## What to produce
Examine each line of the data. Copy the line if it includes the word "prototype".

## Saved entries

───

(* ===== verification/Book.v ===== *)
(** * The book of the prototype: its tree and its roll-ups

    Models [prototype/lib/mock-book.ts]: the entries, sources, entities, artifacts and
    citations, the lookups, the two loops over the tree ([pathOf] climbs to the root,
    [descendantsOf] pops a stack) and the counts the surfaces show. The functions of
    the source read the module's constant arrays; here the arrays are arguments, so that
    the theorems say which shape of data the loops need, and the constants of the
    source are shown to have it. A loop takes fuel and answers [None] when it runs
    out; [fuel_is_decisive] shows that the fuel chosen runs out only when the loop
    never ends. A JavaScript [Set] is the list of its elements in insertion order. *)
From stdpp Require Import base list strings.
From Stdlib Require Import ZArith Lia QArith_base.
From S2P Require Import Prelude JsNumber.
#[local] Open Scope string_scope.
#[local] Open Scope list_scope.
#[local] Open Scope Z_scope.

(** ** Data *)

Inductive EntryLevel := Chapter | Topic | Subtopic.
Inductive EntryStatus := Current | Stale | Building.
#[export] Instance EntryLevel_eq_dec : EqDecision EntryLevel.
Proof. solve_decision. Defined.
#[export] Instance EntryStatus_eq_dec : EqDecision EntryStatus.
Proof. solve_decision. Defined.

Record BookEntry := mkEntry {
  be_id : string; be_level : EntryLevel; be_parentId : option string; be_title : string;
  be_status : EntryStatus; be_summary : option string; be_lastRebuilt : option string;
  be_citationIds : option (list string); be_entityIds : option (list string) }.

#[export] Instance BookEntry_eq_dec : EqDecision BookEntry.
Proof. solve_decision. Defined.

Inductive SourceHealth := Synced | Syncing | Failed | AuthLapse.
#[export] Instance SourceHealth_eq_dec : EqDecision SourceHealth.
Proof. solve_decision. Defined.
Record Source := mkSource {
  so_id : string; so_name : string; so_kind : string; so_color : string; so_letter : string;
  so_health : SourceHealth; so_artifacts : Z; so_containers : Z; so_lastSync : string }.

Inductive EntityType := Policy | Team | RoleEntity | Event | System.
Inductive EntityStatus := Canonical | Ambiguous.
#[export] Instance EntityType_eq_dec : EqDecision EntityType.
Proof. solve_decision. Defined.
#[export] Instance EntityStatus_eq_dec : EqDecision EntityStatus.
Proof. solve_decision. Defined.
Record Entity := mkEntity {
  en_id : string; en_name : string; en_type : EntityType; en_aliases : Z; en_mentions : Z;
  en_sources : Z; en_status : EntityStatus }.

Record Artifact := mkArtifact {
  ar_id : string; ar_source : string; ar_sourceLabel : string; ar_container : string;
  ar_author : string; ar_timestamp : string; ar_text : string }.
Record Citation := mkCitation { ci_id : string; ci_artifactId : string; ci_quote : string }.

Definition ARTIFACTS : list Artifact :=
  [mkArtifact "a-slack-1" "slack" "Slack" "#cs-refunds" "Dana Olsen" "Mar 14, 2026 · 11:02"
     "For EU VAT refunds above €500 we always route to Finance for a second sign-off before issuing. Below that, support can issue directly. This came out of the Q4 audit — anything over the threshold needs the paper trail.";
   mkArtifact "a-notion-1" "notion" "Notion" "Finance / Policies" "Priya Raman" "Feb 2, 2026"
     "Refund policy v3. Thresholds: €500 (EU) / $600 (US). Above threshold requires Finance approval and a logged reason code. Reason codes live in the billing console.";
   mkArtifact "a-jira-1" "jira" "Jira" "OPS" "Sam Okafor" "Mar 9, 2026"
     "OPS-4471: customer issued €820 refund without Finance sign-off. Root cause: agent unaware of the EU threshold. Action: surface the threshold in the refund flow.";
   mkArtifact "a-slack-2" "slack" "Slack" "#incidents" "Lee Carter" "Mar 22, 2026 · 03:14"
     "Sev-1 page goes to the on-call SRE first. If unacked in 5 min it escalates to the secondary, then the EM. Open the incident channel before anything else so the timeline is captured.";
   mkArtifact "a-notion-2" "notion" "Notion" "Engineering / Runbooks" "Priya Raman" "Jan 18, 2026"
     "Incident severities. Sev-1: customer-facing outage. Escalation: on-call → secondary (5 min) → EM (10 min). Comms owner posts status every 15 min."].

───

## Exercise output
(** * The book of the prototype: its tree and its roll-ups
    Models [prototype/lib/mock-book.ts]: the entries, sources, entities, artifacts and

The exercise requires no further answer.